Without some means to measure, compare and decide between two (or more) ways to spend our time, we would never make any rational decision. In business the universally used means of comparison is of course money - is one activity likely to produce a higher monetary yield than another.

If you are employed the judgment is very straightforward. After adding in time taken in travelling to work and perhaps also "tied" hours, such as lunch breaks which cannot be used freely, the value you place upon that time must be less than the amount you are paid. You work only because you value the reward from doing so more than the time spent at work - otherwise why would you do it?

But it is not as simple as that. Most of us would feel that it would be unhealthy to place a value on all of our activities in this way. It would hardly benefit your relationships with your spouse/partner and children to devote time to them according to some idea of a how it looks in a profit and loss account. Yet in some ways that is not a bad analogy - "profit" (quality of family life) relies upon "investment" (time with family). We forego spending time at home with loved ones in order to earn a living. From this we learn learn something important - the value we place on our time is not a fixed figure - it shifts so that we may be comfortable working say 40 hours each week, but not 50 - even if the extra 10 hours would be paid at a higher rate.

The situation is further complicated if you run a small business. You may undertake a range of activities which reward at different rates and some which produce no income of themselves, but which are required in order to support other income generating activities. Now complicate the matter further and add to the mix the considerations I have explained about the value of work versus family time and it can be seen that placing a value on one's time is not easy for someone who runs a small, perhaps home base, business.

Many small business owners do not attempt this calculation, in fact many do not even know, with any degree of reasonable accuracy, the number of hours they work in their business. Without this data they cannot make any calculation about the value of their time. This calculation is very important for any business.

It is very important for any small business owner to keep an accurate record of the number of hours that is worked in their business, not just in terms of the total number, but also the pattern of the house worked, and on each major activity. By comparing this to net income figures (after deduction of expenses) it is a simple matter to arrive at average weekly, daily and hourly rates of earned income, and also the hourly income derived for each major activity.

Any small business owner should look to keep overheads to a minimum and stop doing what is of no real importance, and the immediate reaction to any suggestion to keep needless records should be resisted - but in this case this need not be costly, and the advantages will far outweigh the cost and effort. There is no need to be put off by this, records can be devised so that they require only a few minutes to each day.

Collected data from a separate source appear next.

(* ===== verification/Confirm.v ===== *)
(** * Confirmation tokens: [internal/max/admin_confirm.go]

    A dangerous command is stored under a random token and runs when the
    administrator sends the token back from the same chat in time.  The stored
    closures are the two replay commands, so they are data here; [bot_runtime.go]
    runs them.  The mutex makes each operation atomic. *)
From S2P Require Import Prelude GoStrings GoRuntime.

Open Scope Z_scope.
Open Scope go_scope.

(** The closures [bot_runtime.go] passes to [registerConfirm]; the context and the
    queue administration they capture are those of the bot. *)
Inductive confirm_execute :=
  | ExecReplay (id : bytes)
  | ExecReplayBatch (limit : Z) (mode : bytes).

Record confirmAction := mkConfirm { expiresAt : time; execute : confirm_execute }.

Abbreviation confirm_table := (gmap bytes confirmAction).

Definition confirmKey (chatID : Z) (token : bytes) : bytes :=
  format_int chatID ++ ":" ++ trim_space token.

(** A digit of [strconv.FormatInt(z, 36)]. *)
Definition digit36 (d : Z) : ascii := byte_of (if d <? 10 then 48 + d else 87 + d).
Fixpoint fmt_base36 (fuel : nat) (n : Z) (acc : bytes) : bytes :=
  match fuel with
  | O => acc
  | S fuel =>
    if n <? 36 then digit36 n :: acc else fmt_base36 fuel (n / 36) (digit36 (n mod 36) :: acc)
  end.
Definition format_base36 (z : Z) : bytes :=
  let n := Z.abs z in
  (if z <? 0 then "-" else []) ++ fmt_base36 (S (Z.to_nat (Z.log2 n))) n [].

(** [randomToken]: [rnd] is what [rand.Read] filled the buffer with, or [None] if
    it failed; [now] is read only then. *)
Definition randomToken (rnd : option bytes) (now : time) : bytes :=
  match rnd with
  | Some buf => hex buf
  | None => format_base36 (unix_nano now)
  end.

Definition purgeExpiredLocked (now : time) (m : confirm_table) : confirm_table :=
  filter (λ kv, negb (after now (expiresAt kv.2)) = true) m.

(** [registerConfirm] with its token drawn. *)
Definition registerConfirm (now : time) (chatID : Z) (token : bytes) (ttl : duration)
    (execute : confirm_execute) (m : confirm_table) : confirm_table :=
  let ttl := if ttl <=? 0 then 5 * Minute else ttl in
  <[confirmKey chatID token := mkConfirm (time_add now ttl) execute]> (purgeExpiredLocked now m).

(** [consumeConfirm] up to the call of the action. *)
Definition consumeConfirm (now : time) (chatID : Z) (token : bytes) (m : confirm_table) :
    option confirm_execute * confirm_table :=
  let key := confirmKey chatID token in
  match m !! key with
  | Some action =>
    if after now (expiresAt action) then (None, delete key m) else (Some (execute action), delete key m)
  | None => (None, delete key m)
  end.

(** * Specification: the operations so far *)
Inductive confirm_op :=
  | Register (now : time) (chatID : Z) (token : bytes) (ttl : duration) (x : confirm_execute)
  | Consume (now : time) (chatID : Z) (token : bytes).

Definition op_time (o : confirm_op) : time :=
  match o with Register t _ _ _ _ | Consume t _ _ => t end.
Definition op_chat (o : confirm_op) : Z :=
  match o with Register _ c _ _ _ | Consume _ c _ => c end.
Definition op_token (o : confirm_op) : bytes :=
  match o with Register _ _ k _ _ | Consume _ _ k => k end.
Definition op_key (o : confirm_op) : bytes := confirmKey (op_chat o) (op_token o).

Definition apply_op (m : confirm_table) (o : confirm_op) : confirm_table :=
  match o with
  | Register t c k ttl x => registerConfirm t c k ttl x m
  | Consume t c k => (consumeConfirm t c k m).2
  end.
Definition run (ops : list confirm_op) : confirm_table := foldl apply_op ∅ ops.

(** The operation is about this chat and token. *)
Definition about (chatID : Z) (token : bytes) (o : confirm_op) : Prop :=
  op_chat o = chatID ∧ trim_space (op_token o) = trim_space token.

Definition lifetime (ttl : duration) : duration := if ttl <=? 0 then 5 * Minute else ttl.

(** * Lemmas *)
Lemma fmt_nat_no_colon n : 0 ≤ n → ":"%char ∉ fmt_nat n.
Proof.
  intros Hn Hin. destruct (fmt_nat_spec n Hn) as (Hd & _). unfold all_digits in Hd.
  rewrite forallb_forall in Hd. by specialize (Hd _ (proj1 (list_elem_of_In _ _) Hin)).
Qed.

Lemma confirmKey_inj c k c' k' :
  in_int64 c → in_int64 c' → confirmKey c k = confirmKey c' k' → c = c' ∧ trim_space k = trim_space k'.
Proof.
  intros Hc Hc' E. unfold confirmKey in E.
  assert (∀ z, ":"%char ∉ format_int z) as Hno.
  { intros z Hin. unfold format_int in Hin. destruct (Z.ltb_spec z 0).
    - apply elem_of_cons in Hin as [Hin|Hin]; [done|]. apply (fmt_nat_no_colon (- z)); [lia|done].
    - by apply (fmt_nat_no_colon z). }
  assert (format_int c = format_int c' ∧ trim_space k = trim_space k') as [Ef Ek].
  { pose proof (index_byte_app ":"%char (format_int c) (trim_space k) (Hno c)) as H1.
    pose proof (index_byte_app ":"%char (format_int c') (trim_space k') (Hno c')) as H2.
    change (format_int c ++ ":" ++ trim_space k) with (format_int c ++ ":"%char :: trim_space k) in E.
    change (format_int c' ++ ":" ++ trim_space k') with (format_int c' ++ ":"%char :: trim_space k') in E.
    rewrite E, H2 in H1. injection H1 as Hl. apply app_inj_1 in E as [? E]; [|done]. by injection E. }
  split; [|done]. pose proof (parse_format_int c Hc) as P1. rewrite Ef, parse_format_int in P1 by done. congruence.
Qed.

Lemma op_key_about c k o :
  in_int64 c → in_int64 (op_chat o) → op_key o = confirmKey c k ↔ about c k o.
Proof.
  intros Hc Ho. unfold op_key, about. split; [by apply confirmKey_inj|].
  unfold confirmKey. by intros [-> ->].
Qed.

(** One operation and one entry. *)
Lemma apply_op_other m o key e x :
  op_key o ≠ key → apply_op m o !! key = Some (mkConfirm e x) → m !! key = Some (mkConfirm e x).
Proof.
  intros Hk. destruct o as [t c k ttl y|t c k]; cbn [apply_op].
  - unfold registerConfirm. cbv zeta. rewrite lookup_insert_ne by exact Hk.
    by intros [? _]%map_lookup_filter_Some.
  - unfold consumeConfirm. cbv zeta. repeat case_match; cbn [snd]; by intros [_ ?]%lookup_delete_Some.
Qed.

Lemma apply_op_keeps m o key e x :
  op_key o ≠ key → op_time o ≤ e → m !! key = Some (mkConfirm e x) → apply_op m o !! key = Some (mkConfirm e x).
Proof.
  intros Hk Ht Hm. destruct o as [t c k ttl y|t c k]; cbn [apply_op op_time] in *.
  - unfold registerConfirm. cbv zeta. rewrite lookup_insert_ne by exact Hk.
    apply map_lookup_filter_Some. split; [done|]. cbn. unfold after.
    destruct (Z.ltb_spec e t); [lia|done].
  - unfold consumeConfirm. cbv zeta. repeat case_match; cbn [snd]; by rewrite lookup_delete_ne.
Qed.

Lemma run_snoc ops o : run (ops ++ [o]) = apply_op (run ops) o.
Proof. unfold run. by rewrite foldl_app. Qed.

(** An entry comes from the last operation with its key. *)
Lemma run_entry ops key e x :
  run ops !! key = Some (mkConfirm e x) →
  ∃ pre t c k ttl post, ops = pre ++ Register t c k ttl x :: post ∧ confirmKey c k = key ∧
    e = time_add t (lifetime ttl) ∧ Forall (λ o, op_key o ≠ key) post.
Proof.
  induction ops as [|o ops IH] using rev_ind; [done|]. rewrite run_snoc. intros H.
  destruct (decide (op_key o = key)) as [Hk|Hk].
  - destruct o as [t c k ttl y|t c k]; cbn [apply_op] in H; change (confirmKey c k = key) in Hk.
    + unfold registerConfirm in H. rewrite Hk, lookup_insert_eq in H. injection H as <- <-.
      exists ops, t, c, k, ttl, []. by split_and!.
    + unfold consumeConfirm in H. rewrite Hk in H. cbv zeta in H.
      repeat case_match; cbn [snd] in H; by rewrite lookup_delete_eq in H.
  - apply apply_op_other in H; [|done].
    destruct (IH H) as (pre & t & c & k & ttl & post & -> & Hkey & He & Hf).
    exists pre, t, c, k, ttl, (post ++ [o]). rewrite <- app_assoc. split_and!; [done..|].
    apply Forall_app. split; [done|]. by constructor.
Qed.

Lemma entry_run pre t c k ttl x post key :
  confirmKey c k = key → Forall (λ o, op_key o ≠ key ∧ op_time o ≤ time_add t (lifetime ttl)) post →
  run (pre ++ Register t c k ttl x :: post) !! key = Some (mkConfirm (time_add t (lifetime ttl)) x).
Proof.
  intros Hk. induction post as [|o post IH] using rev_ind.
  - intros _. rewrite run_snoc. cbn [apply_op]. unfold registerConfirm. rewrite Hk. apply lookup_insert_eq.
  - intros [Hp [[Ho Ht] _]%Forall_cons]%Forall_app. rewrite app_comm_cons, app_assoc, run_snoc.
    apply apply_op_keeps; [done..|]. by apply IH.
Qed.

(** * Properties *)

(** C26. A token runs its command once, in its chat, in time.  At [now], after any
    operations, a token sent from a chat runs the command [x] exactly when it
    was registered for [x] in that chat, its lifetime has not passed, and it has
    been neither used nor registered again since. *)
Theorem confirm_exactly_once ops now chatID token x :
  in_int64 chatID → Forall (λ o, in_int64 (op_chat o) ∧ op_time o ≤ now) ops →
  (consumeConfirm now chatID token (run ops)).1 = Some x ↔
  ∃ pre t token' ttl post, ops = pre ++ Register t chatID token' ttl x :: post ∧
    trim_space token' = trim_space token ∧ now ≤ t + lifetime ttl ∧
    Forall (λ o, ¬ about chatID token o) post.
Proof.
  intros Hc Hops. unfold consumeConfirm. cbv zeta. set (key := confirmKey chatID token). split.
  - destruct (run ops !! key) as [[e y]|] eqn:Hr; [|done]. cbn [expiresAt execute].
    destruct (after now e) eqn:Ha; [done|]. intros [= ->].
    destruct (run_entry _ _ _ _ Hr) as (pre & t & c & k & ttl & post & -> & Hk & -> & Hf).
    apply Forall_app in Hops as [_ [[Hc' _] Hops]%Forall_cons].
    destruct (confirmKey_inj c k chatID token Hc' Hc Hk) as [-> Ht].
    exists pre, t, k, ttl, post. split_and!; [done|done|unfold after in Ha; revert Ha; unfold time_add; lia|].
    rewrite Forall_forall in *. intros o Ho. rewrite <- op_key_about; [by apply Hf|done|by apply Hops].
  - intros (pre & t & k & ttl & post & -> & Hk & Hnow & Hf).
    apply Forall_app in Hops as [_ [_ Hops]%Forall_cons].
    rewrite (entry_run pre t chatID k ttl x post key).
    + cbn [expiresAt execute]. unfold after, time_add. destruct (Z.ltb_spec (t + lifetime ttl) now); [lia|done].
    + unfold key, confirmKey. by rewrite Hk.
    + rewrite Forall_forall in *. intros o Ho. destruct (Hops o Ho) as [Hin Ht]. split.
      * unfold key. rewrite op_key_about; [by apply Hf|done|done].
      * unfold time_add. lia.
Qed.

(** A token used once is used up: the second attempt and another chat's fail. *)
Lemma confirm_exactly_once_witness :
  let ops := [Register 0 100 "t1" 0 (ExecReplay "a"); Register 5 100 "t2" 0 (ExecReplay "b"); Consume 6 7 "t1"] in
  (consumeConfirm 10 100 " t1" (run ops)).1 = Some (ExecReplay "a") ∧
  (consumeConfirm 10 100 "t1" (run (ops ++ [Consume 9 100 "t1"]))).1 = None.
Proof.
  assert (∀ z, 0 ≤ z ≤ 100 → in_int64 z) as Hin by (intros z Hz; unfold in_int64, int64_min, int64_max; lia).
  split; [|vm_compute; reflexivity].
  apply confirm_exactly_once; [apply Hin; lia|repeat (constructor; [split; [apply Hin|]; simpl; lia|]); constructor|].
  exists [], 0, "t1", 0, [Register 5 100 "t2" 0 (ExecReplay "b"); Consume 6 7 "t1"].
  split_and!; [reflexivity|reflexivity|vm_compute; discriminate|].
  repeat constructor; unfold about; cbn; intros [? E]; [vm_compute in E|]; discriminate.
Defined.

This information should be at the heart of considerations about which activities to expand or drop and which to invest further effort in etc. But without information the temptation is simply to look at the profit and loss account. However these do not give enough detail to determine comparisons between activities in terms of the profit per hour. The small business owner may intuitively know this, but concrete information is more likely to encourage action.

For a larger business, the situation is not always as critical, a profitable activity can be retained whilst finding resources to expand others and then afterwards perhaps shift the focus of the business towards the more profitable. For a small business owner, there may be no option other than to choose between two activities - and may be the only way a business can be sustained or expanded.

In conclusion, in a small business knowing how time is spent and the value to place upon that time in terms of all and each activity is of fundamental importance to its survival and growth. Records to gather and compile this data can be can be maintained at minimal cost - and their value will far outweigh the time and effort to do so.